Steffek: Embedded Liberalism and its Critics

Steffek, J. Embedded liberalism and its critics. Palgrave Macmillan.

This text explores the relationship between international and domestic governance of global trade and financial architectures. It argues that the embedded liberalism that arose after WWII was an admission that governance should be both domestic and international. The author goes on to claim that many see this order as being normatively wrong, as it benefits the development of the north and disregards the development of the south. What is needed is a program that is both domestic and international that focuses on "redistributive multilateralism (2).

On embedded liberalism: "This blueprint for the construction of international institutions centers on the idea that international cooperation should be designed in such a way as to achieve a high degree of liberalization at the international level to facilitate the creation of a world market. At the same time it should allow states to maintain a national welfare system that can cushion the adverse effects of global liberalization. Upon closer inspection Ruggie's conception of embedded liberalism has two sides. On the one hand, it is a very general normative framework that defines appropriate goals and scope of international institutions. On the other hand, the term is also used to describe some specific institutional arrangements that were built according to this generative grammar. Embedded liberalism thus became almost a synonym for the original Bretton Woods order and the 1947 General Agreement on Tariffs and Trade (GATT)..." (4).

The author argues that, while the actual structure of this global system has changed, the normative foundations have not. The author argues that embedded liberalism has at least two distinct futures: that of being embedded within governance, ie., through a global Marshall plan, or being embedded in business, as promoted through Ruggie and his Corporate Connection idea.

Friday, March 6, 2009

Wood: Empire of Capital

Wood, EM. 2003. Empire of Capital. Verso.

If one makes arguments of the nature that the US is an imperial body, they are routinely countered that the US does not control any territory. This is, of course, true. However, this misses the fact that there is an imperial force at work in the world, that it originates and derives power from the system hegemon and that it all operates within the capitalist system.

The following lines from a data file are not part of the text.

(* ===== verification/RtmpHandshake.v ===== *)
(** * The RTMP handshake (crates/rtmp/src/handshake)

    The digest of the complex handshake (digest.rs), the two server state
    machines and the choice between them (server.rs).  HMAC-SHA256 is a
    parameter; the clock and the random bytes are streams that the code reads
    in order. *)

From Stdlib Require Import Strings.String.
From stdpp Require Import base list numbers.
From Stdlib Require Import Strings.Byte.
From S2P Require Import Prelude Io BytesCursor.

(** ** Constants and data (define.rs, errors.rs) *)

Inductive SchemaVersion := Schema0 | Schema1.

Inductive RtmpVersion := Unknown | Version3.

Definition version_discr (v : RtmpVersion) : Z := match v with Unknown => 0 | Version3 => 3 end.

Inductive ServerHandshakeState := ReadC0C1 | WriteS0S1S2 | ReadC2 | Finish.

#[global] Instance ServerHandshakeState_eq_dec : EqDecision ServerHandshakeState.
Proof. solve_decision. Defined.

Definition RTMP_HANDSHAKE_SIZE : Z := 1536.
Definition RTMP_SERVER_VERSION : Z := 0x04050001.
Definition RTMP_DIGEST_LENGTH : Z := 32.
Definition TIME_VERSION_LENGTH : Z := 8.
Definition CHUNK_LENGTH : Z := (RTMP_HANDSHAKE_SIZE - TIME_VERSION_LENGTH) / 2.
Definition RTMP_SERVER_KEY_FIRST_HALF : list byte := str "Genuine Adobe Flash Media Server 001".
Definition RTMP_CLIENT_KEY_FIRST_HALF : list byte := str "Genuine Adobe Flash Player 001".
Definition RTMP_SERVER_KEY : list byte := map z2b [
  0x47; 0x65; 0x6e; 0x75; 0x69; 0x6e; 0x65; 0x20; 0x41; 0x64; 0x6f; 0x62; 0x65; 0x20; 0x46; 0x6c; 0x61; 0x73; 0x68; 0x20;
  0x4d; 0x65; 0x64; 0x69; 0x61; 0x20; 0x53; 0x65; 0x72; 0x76; 0x65; 0x72; 0x20; 0x30; 0x30; 0x31; 0xf0; 0xee; 0xc2; 0x4a;
  0x80; 0x68; 0xbe; 0xe8; 0x2e; 0x00; 0xd0; 0xd1; 0x02; 0x9e; 0x7e; 0x57; 0x6e; 0xec; 0x5d; 0x2d; 0x29; 0x80; 0x6f; 0xab;
  0x93; 0xb8; 0xe6; 0x36; 0xcf; 0xeb; 0x31; 0xae ].

Inductive DigestError := NotEnoughData | DigestLengthNotCorrect | CannotGenerate | UnknownSchema.

Inductive HandshakeError :=
| Digest (e : DigestError)
| HandshakeIO (e : ErrorKind).

(** ** The environment *)

(** [Hmac::<Sha256>] over a key and the concatenation of its updates. *)
Class HmacSha256 := {
  hmac : list byte -> list byte -> list byte;
  hmac_length : forall key data, length (hmac key data) = 32%nat;
}.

Wood highlights the driving power of capital to continually search for higher returns as being the ultimate source of global imperialism. This imperialism does not have the same characteristics as did previous imperialistic eras; no longer is there a search for territory or direct rule. Instead, this imperialism is a control of a different and more amorphous type: the logic of capitalism.

Military expansionism is another piece of this puzzle: the US in particular possesses massive amounts of military power, and this is used as the ultimate prop for regulatory frameworks that are necessary for the further promotion of capitalism.